Comment by AbrahamParangi

2 years ago

Probably disappointing to the authors but an excellent rebuttal.

This is the sort of mistake that's awfully easy to make in ML. The unfortunate thing about the field is that subtle methodological errors often cause subtle failures rather than catastrophic failures as we're used to in many other branches of engineering or science. You can easily make a system slightly worse or slightly better by contaminating your training set with bad data or accidentally leaking some information about your target and the ML system will take it in stride (but with slightly contaminated results).

This result makes sense to me because as much as I would like it to be true, applying existing compression algorithms to ML feels like too much of a "free lunch". If there was any special magic happening in compression algorithms we'd use compression algorithms as encoders instead of using transformers as compressors.

> This is the sort of mistake that's awfully easy to make in ML.

It is important to remember this! Mistakes are common because they are easy to make. Science is a noisy process, but there is signal there and what we see here is exactly what peer review is about. I tend to argue that open publications are a better form of peer review than conferences/journals because of exactly this. Peer review is about your peers reviewing your work, less about whatever random and noisy standard a conference/journal puts forward. Remember that this was the way things happened for most of our history and that our modern notion of peer review is very recent (mid 70's). Older journals were more about accomplishing the mission that arxiv accomplishes today: disseminating works.

https://mitcommlab.mit.edu/broad/commkit/peer-review-a-histo...

[side note] another reason I'd advocate for the abolishment of conferences/journals is that through this we can actively advocate for reproduction papers, failure papers, and many other important aspects since we would not be held to the "novelty" criteria (almost everything is incremental). "Publishing" is about communicating your work to your peers and having them validate or invalidate your results.

[edit] I think conferences are good in the fact that they bring people together and that encourages collaboration. That's great. But I should clarify that I'm specifically talking about using these platforms as a means to judge the validity of works. If a conference system wants to just invite works and the community, then I'm totally cool with that. I do also like journals in theory given that there's a conversation happening between authors and reviewers, but I believe this also could just easily be accomplished through arxiv + github or OpenReview (preferred).

Those are used. Search for minimum description principle and entropy based classifier. The performance is poor, but it is definitely there and really easy to deploy. I have seen gzip being used for plagiarism detection as similar text tends to compress better. Use the compression ratio as weights on spring model then for visualisation. Also works with network communication metadata ...

It's true in many experiments. The desire to get the result you want can often overwhelm the need to validate what you are getting.

Especially true when the results confirm any pre-existing thinking you may have.

  • One particular example that I remember from an introductory particle physics class is the History Plots section[1] of the biennial review of experimental data.

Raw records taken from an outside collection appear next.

(** * symnet.image.data_utils: a shallow embedding and its properties

    The module [symnet/image/data_utils.py] loads an image-classification
    dataset: a CSV label index is split into a train and a test partition,
    the images named there are decoded (optionally through a process pool),
    resampled to one shape and normalised.

    The Python code is embedded as Rocq functions.  Exceptions become the
    left summand of [res]; [print] becomes a line appended to the output
    carried by [io], which also threads the state of the global random
    generator; the file system, the image codec, the CSV tokeniser, the
    type inference of the table reader, the random splitter, the class
    rebalancer and the spline interpolation are fields of a record
    [World], one value of which stands for one run of the program.
    Library functions the code calls ([os.path.join],
    [multiprocessing.Pool.map], [numpy.asanyarray], [numpy.median],
    [scipy.ndimage.zoom], the header and row-index handling of
    [pandas.read_csv]) are written out as far as the code depends on
    them, for a POSIX host. *)

From Stdlib Require Import String Ascii DecimalString.
From Stdlib Require Import List Bool Arith ZArith QArith Qabs Qround Lia.
From Stdlib Require Import Permutation Sorting.Sorted Sorting.Mergesort Orders.
#[warnings="-stdlib-vector"]
From Stdlib Require Vector.
Import ListNotations.

Local Open Scope string_scope.
Local Open Scope list_scope.
Local Open Scope nat_scope.

Set Warnings "-register-all".

(* ================================================================== *)
(** ** Python values, exceptions and effects *)

Module Py.

(** The exceptions the module can raise, each with its message.
    [External] is an exception raised inside a collaborator (codec,
    tokeniser, splitter, rebalancer). *)
Inductive exn : Type :=
| ValueError (msg : string)
| TypeError (msg : string)
| IndexError (msg : string)
| KeyError (msg : string)
| RuntimeError (msg : string)
| OverflowError (msg : string)
| EmptyDataError (msg : string)
| ParserError (msg : string)
| External (kind msg : string).

(** A computation that returns a value or raises. *)
Definition res (A : Type) : Type := (exn + A)%type.

Definition ok {A} (a : A) : res A := inr a.
Definition raise {A} (e : exn) : res A := inl e.

Definition bind {A B} (m : res A) (k : A -> res B) : res B :=
  match m with
  | inl e => inl e
  | inr a => k a
  end.

(** A list comprehension whose body may raise: the first failure, in list
    order, aborts the comprehension. *)
Fixpoint mapM {A B} (f : A -> res B) (xs : list A) : res (list B) :=
  match xs with
  | [] => ok []
  | x :: rest =>
      bind (f x) (fun y => bind (mapM f rest) (fun ys => ok (y :: ys)))
  end.

(** The state of the global random generator (NumPy's), which every
    random draw reads and advances. *)
Definition rng : Type := nat.

(** A computation that also prints and draws random numbers: from the
    state of the generator it gives the lines written to standard output,
    oldest first, the outcome, and the state the generator is left in. *)
Definition io (A : Type) : Type := rng -> list string * res A * rng.

Definition ret {A} (a : A) : io A := fun g => ([], ok a, g).
Definition print (line : string) : io unit := fun g => ([line], ok tt, g).
Definition lift {A} (m : res A) : io A := fun g => ([], m, g).

(** A call that draws from the generator. *)
Definition draw {A} (f : rng -> res A * rng) : io A :=
  fun g => let '(r, g') := f g in ([], r, g').

Definition iobind {A B} (m : io A) (k : A -> io B) : io B :=
  fun g =>
    match m g with
    | (out, inl e, g1) => (out, inl e, g1)
    | (out, inr a, g1) =>
        let '(out', r, g2) := k a g1 in ((out ++ out')%list, r, g2)
    end.

(** A cell of a table as pandas holds it: a string, a value that is not
    a string (a number, a boolean, ...) parsed from the given text, or NaN
    for a missing value. *)
Inductive cell : Type :=
| Str (s : string)
| Parsed (text : string)
| Missing.

(** The values [read_csv_file] puts in the tuple it returns: a list
    literal, or a column of a data frame. *)
Inductive pyval : Type :=
| VList (items : list pyval)
| VSeries (cells : list cell).

(** A tuple is the list of its components. *)
Definition tuple : Type := list pyval.

End Py.

Import Py.

Declare Scope py_scope.
Delimit Scope py_scope with py.
Notation "x <- m ;; k" := (bind m (fun x => k))
  (at level 61, m at next level, right associativity) : py_scope.
Notation "' p <- m ;; k" := (bind m (fun p => k))
  (at level 61, p pattern, m at next level, right associativity) : py_scope.
Notation "x <~ m ;; k" := (iobind m (fun x => k))
  (at level 61, m at next level, right associativity) : py_scope.
Notation "' p <~ m ;; k" := (iobind m (fun p => k))
  (at level 61, p pattern, m at next level, right associativity) : py_scope.
Local Open Scope py_scope.

(* ================================================================== *)
(** ** Paths *)

Module OsPath.

Definition sep : string := "/".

    Knowing these quantities is important, but their particular values largely aren’t; nobody’s funding or career really depended on them being equal to one thing or another. Yet look at all the jumps, where the measurements after the initial very rough ones got stuck in the completely wrong place until the jump to the right value—when it happened—was of a completely implausible magnitude, like four, six, or ten sigma.

    [1] https://pdg.lbl.gov/2023/reviews/rpp2022-rev-history-plots.p...

    • What's also good to see here is that the post '90 numbers usually don't even fall within the error bars of the pre '90 numbers. While uncertainty is great, it isn't the end all. I think a lot of people forget how difficult evaluation actually is. Usually we just look at one or two metrics and judge based on that, but such an evaluation is incredibly naive. Metrics and measures are only guides, they do not provide certainty nor targets.

> The unfortunate thing about the field is that subtle methodological errors often cause subtle failures rather than catastrophic failures as we're used to in many other branches of engineering or science.

I've been doing a lot of studying in the ML field lately, and I'm seeing this a lot. It is just another thing that feels like the polar opposite of everything else that I've done as a software engineer.

Miss a semicolon? Instant error.

Miscalculate some grads on one out of three layers? Every now and then it might even work! But the results will be weird.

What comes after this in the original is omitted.